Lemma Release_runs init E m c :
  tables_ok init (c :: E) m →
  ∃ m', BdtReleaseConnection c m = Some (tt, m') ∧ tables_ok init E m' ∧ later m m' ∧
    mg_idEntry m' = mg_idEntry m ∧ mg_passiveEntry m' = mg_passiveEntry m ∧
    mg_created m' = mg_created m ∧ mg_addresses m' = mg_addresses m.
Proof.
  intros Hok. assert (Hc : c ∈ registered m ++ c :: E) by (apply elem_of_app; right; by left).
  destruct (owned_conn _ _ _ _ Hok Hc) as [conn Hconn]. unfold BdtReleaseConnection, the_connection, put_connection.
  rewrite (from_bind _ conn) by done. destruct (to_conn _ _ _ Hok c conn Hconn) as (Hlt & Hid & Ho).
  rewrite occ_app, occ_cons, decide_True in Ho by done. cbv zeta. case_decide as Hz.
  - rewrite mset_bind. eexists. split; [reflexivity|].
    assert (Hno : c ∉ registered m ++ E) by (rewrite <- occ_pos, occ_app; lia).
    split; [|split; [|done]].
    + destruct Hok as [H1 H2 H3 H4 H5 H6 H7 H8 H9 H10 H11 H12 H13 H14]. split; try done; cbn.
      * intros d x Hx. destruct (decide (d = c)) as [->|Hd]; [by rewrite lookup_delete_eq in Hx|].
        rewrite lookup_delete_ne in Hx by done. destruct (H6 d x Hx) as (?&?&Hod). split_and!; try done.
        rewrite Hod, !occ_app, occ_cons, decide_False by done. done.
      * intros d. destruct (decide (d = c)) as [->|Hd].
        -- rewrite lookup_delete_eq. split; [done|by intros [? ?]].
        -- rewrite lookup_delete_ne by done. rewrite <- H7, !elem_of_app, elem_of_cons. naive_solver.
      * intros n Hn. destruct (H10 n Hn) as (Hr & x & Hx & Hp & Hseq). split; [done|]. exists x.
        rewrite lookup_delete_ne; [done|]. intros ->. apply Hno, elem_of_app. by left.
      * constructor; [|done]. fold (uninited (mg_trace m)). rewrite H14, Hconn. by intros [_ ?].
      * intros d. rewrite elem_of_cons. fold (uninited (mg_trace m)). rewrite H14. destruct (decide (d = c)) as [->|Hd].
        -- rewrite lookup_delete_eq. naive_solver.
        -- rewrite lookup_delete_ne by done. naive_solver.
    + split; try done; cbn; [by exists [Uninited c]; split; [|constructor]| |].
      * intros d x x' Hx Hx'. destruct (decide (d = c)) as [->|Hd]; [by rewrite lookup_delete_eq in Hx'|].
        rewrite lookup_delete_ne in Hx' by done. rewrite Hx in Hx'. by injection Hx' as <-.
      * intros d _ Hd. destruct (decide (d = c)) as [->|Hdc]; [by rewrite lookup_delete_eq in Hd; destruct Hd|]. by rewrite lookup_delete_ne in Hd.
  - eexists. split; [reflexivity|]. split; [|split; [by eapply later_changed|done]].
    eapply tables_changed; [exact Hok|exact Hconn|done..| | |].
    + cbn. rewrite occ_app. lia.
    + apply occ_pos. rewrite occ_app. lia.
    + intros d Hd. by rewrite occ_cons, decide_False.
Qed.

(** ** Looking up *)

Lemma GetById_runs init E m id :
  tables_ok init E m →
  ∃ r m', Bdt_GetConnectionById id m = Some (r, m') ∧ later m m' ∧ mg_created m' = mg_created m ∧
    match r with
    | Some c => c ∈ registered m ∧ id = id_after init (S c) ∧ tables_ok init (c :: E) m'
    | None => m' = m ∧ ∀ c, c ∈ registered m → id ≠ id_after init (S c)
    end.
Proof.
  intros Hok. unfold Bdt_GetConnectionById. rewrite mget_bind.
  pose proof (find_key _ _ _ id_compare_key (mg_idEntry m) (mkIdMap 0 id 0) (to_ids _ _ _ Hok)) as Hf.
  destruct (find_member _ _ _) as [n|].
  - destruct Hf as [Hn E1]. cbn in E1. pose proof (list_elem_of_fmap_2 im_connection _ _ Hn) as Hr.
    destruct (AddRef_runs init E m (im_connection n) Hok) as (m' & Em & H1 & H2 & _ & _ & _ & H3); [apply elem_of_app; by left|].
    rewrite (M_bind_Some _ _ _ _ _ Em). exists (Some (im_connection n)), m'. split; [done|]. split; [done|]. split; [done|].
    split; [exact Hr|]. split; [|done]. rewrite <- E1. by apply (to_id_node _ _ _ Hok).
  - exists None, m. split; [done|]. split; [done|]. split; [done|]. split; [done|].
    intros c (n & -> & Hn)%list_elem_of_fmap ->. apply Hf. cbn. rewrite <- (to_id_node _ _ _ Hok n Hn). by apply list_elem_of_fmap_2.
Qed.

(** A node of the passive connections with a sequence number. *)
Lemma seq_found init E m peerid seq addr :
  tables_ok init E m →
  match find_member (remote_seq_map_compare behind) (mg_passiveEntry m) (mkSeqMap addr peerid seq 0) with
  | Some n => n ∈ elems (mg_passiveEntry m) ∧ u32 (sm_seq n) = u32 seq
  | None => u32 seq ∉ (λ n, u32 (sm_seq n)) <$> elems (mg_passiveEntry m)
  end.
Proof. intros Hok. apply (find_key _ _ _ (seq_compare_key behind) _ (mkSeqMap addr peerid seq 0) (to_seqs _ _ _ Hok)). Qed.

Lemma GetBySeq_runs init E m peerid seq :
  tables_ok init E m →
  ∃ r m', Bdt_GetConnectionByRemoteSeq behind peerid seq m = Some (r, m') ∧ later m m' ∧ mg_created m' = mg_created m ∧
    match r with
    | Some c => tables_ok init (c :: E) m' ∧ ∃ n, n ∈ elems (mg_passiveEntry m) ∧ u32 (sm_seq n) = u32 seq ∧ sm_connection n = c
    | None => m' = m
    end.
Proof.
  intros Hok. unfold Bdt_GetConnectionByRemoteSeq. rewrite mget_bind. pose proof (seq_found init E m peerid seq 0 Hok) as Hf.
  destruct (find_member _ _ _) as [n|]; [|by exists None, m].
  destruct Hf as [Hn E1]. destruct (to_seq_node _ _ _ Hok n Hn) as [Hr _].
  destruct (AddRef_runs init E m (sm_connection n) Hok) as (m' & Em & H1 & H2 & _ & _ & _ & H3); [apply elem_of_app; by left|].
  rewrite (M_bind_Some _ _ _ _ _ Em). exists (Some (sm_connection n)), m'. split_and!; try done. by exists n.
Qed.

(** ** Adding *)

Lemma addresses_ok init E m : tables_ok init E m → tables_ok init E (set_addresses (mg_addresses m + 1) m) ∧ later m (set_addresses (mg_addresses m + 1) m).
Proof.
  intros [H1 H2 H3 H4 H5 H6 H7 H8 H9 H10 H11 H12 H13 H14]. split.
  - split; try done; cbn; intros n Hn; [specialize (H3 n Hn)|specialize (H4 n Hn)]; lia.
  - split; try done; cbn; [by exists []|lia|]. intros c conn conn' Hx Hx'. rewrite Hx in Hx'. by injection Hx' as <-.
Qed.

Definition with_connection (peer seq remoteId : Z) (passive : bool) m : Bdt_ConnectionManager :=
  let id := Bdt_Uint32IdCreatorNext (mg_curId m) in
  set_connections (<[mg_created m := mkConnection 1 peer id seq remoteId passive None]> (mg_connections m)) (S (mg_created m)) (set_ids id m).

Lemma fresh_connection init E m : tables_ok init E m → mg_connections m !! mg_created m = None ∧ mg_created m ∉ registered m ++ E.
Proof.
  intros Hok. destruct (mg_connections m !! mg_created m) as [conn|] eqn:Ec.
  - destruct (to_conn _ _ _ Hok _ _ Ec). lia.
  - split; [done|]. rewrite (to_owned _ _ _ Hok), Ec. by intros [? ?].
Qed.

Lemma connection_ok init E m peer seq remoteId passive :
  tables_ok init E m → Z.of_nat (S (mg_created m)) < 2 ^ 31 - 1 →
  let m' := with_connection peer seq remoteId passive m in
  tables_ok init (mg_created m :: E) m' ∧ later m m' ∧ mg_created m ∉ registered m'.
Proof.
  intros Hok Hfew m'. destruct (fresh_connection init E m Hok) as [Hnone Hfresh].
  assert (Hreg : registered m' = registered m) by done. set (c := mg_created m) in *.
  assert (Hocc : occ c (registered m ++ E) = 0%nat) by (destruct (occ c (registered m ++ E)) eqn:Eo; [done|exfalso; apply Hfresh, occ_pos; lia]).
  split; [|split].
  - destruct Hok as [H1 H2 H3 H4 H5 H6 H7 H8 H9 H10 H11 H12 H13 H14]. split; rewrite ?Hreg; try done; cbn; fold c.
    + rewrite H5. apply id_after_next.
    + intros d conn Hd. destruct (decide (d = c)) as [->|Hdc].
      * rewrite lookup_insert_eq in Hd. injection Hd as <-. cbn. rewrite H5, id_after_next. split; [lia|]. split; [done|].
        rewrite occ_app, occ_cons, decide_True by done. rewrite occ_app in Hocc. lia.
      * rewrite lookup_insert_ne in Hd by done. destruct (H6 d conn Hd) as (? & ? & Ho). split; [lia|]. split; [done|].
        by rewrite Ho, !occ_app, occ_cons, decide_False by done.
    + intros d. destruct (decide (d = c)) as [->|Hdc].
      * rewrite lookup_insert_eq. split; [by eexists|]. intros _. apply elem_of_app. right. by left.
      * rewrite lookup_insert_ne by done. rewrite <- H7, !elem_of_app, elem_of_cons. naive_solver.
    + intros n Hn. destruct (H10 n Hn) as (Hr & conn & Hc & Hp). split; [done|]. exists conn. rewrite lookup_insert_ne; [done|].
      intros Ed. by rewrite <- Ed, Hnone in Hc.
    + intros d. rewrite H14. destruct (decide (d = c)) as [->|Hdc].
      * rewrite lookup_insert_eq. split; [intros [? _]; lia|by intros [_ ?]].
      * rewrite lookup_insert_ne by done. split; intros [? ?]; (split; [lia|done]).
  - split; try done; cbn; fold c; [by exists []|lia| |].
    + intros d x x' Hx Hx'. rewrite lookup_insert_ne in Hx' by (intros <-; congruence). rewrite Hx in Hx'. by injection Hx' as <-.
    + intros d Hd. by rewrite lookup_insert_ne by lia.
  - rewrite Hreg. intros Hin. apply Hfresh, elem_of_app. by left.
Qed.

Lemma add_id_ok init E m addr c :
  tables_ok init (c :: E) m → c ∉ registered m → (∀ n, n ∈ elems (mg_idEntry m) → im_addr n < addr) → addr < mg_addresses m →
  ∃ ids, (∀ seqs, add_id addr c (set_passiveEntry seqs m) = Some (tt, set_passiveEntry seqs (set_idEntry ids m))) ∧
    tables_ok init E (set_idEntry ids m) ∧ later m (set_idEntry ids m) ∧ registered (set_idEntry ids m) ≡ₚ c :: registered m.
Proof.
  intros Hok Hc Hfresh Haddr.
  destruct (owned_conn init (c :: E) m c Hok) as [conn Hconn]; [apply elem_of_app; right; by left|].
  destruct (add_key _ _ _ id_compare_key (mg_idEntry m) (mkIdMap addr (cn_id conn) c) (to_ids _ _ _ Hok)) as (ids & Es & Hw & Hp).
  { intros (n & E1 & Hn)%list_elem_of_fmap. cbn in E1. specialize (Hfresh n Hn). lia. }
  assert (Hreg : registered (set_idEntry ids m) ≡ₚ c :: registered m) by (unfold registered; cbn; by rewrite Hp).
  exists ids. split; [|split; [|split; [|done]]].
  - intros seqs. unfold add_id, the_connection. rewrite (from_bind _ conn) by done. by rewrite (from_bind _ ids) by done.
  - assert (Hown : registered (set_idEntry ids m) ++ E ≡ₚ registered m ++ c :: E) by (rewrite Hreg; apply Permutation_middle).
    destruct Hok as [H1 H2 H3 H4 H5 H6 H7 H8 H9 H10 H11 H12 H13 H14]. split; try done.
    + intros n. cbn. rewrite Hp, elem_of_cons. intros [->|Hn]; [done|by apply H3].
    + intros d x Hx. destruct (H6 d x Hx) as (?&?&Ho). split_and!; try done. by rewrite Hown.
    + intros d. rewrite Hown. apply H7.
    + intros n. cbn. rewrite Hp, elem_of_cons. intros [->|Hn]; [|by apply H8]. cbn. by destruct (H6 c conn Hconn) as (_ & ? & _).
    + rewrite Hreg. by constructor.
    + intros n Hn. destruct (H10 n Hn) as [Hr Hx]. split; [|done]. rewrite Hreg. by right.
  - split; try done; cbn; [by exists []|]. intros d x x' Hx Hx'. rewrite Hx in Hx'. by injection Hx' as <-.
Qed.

### [Problem to solve]
Check every line of the listing for the string "Hocc" and report how many lines have it, as a number alone.

### [Exercise result]
2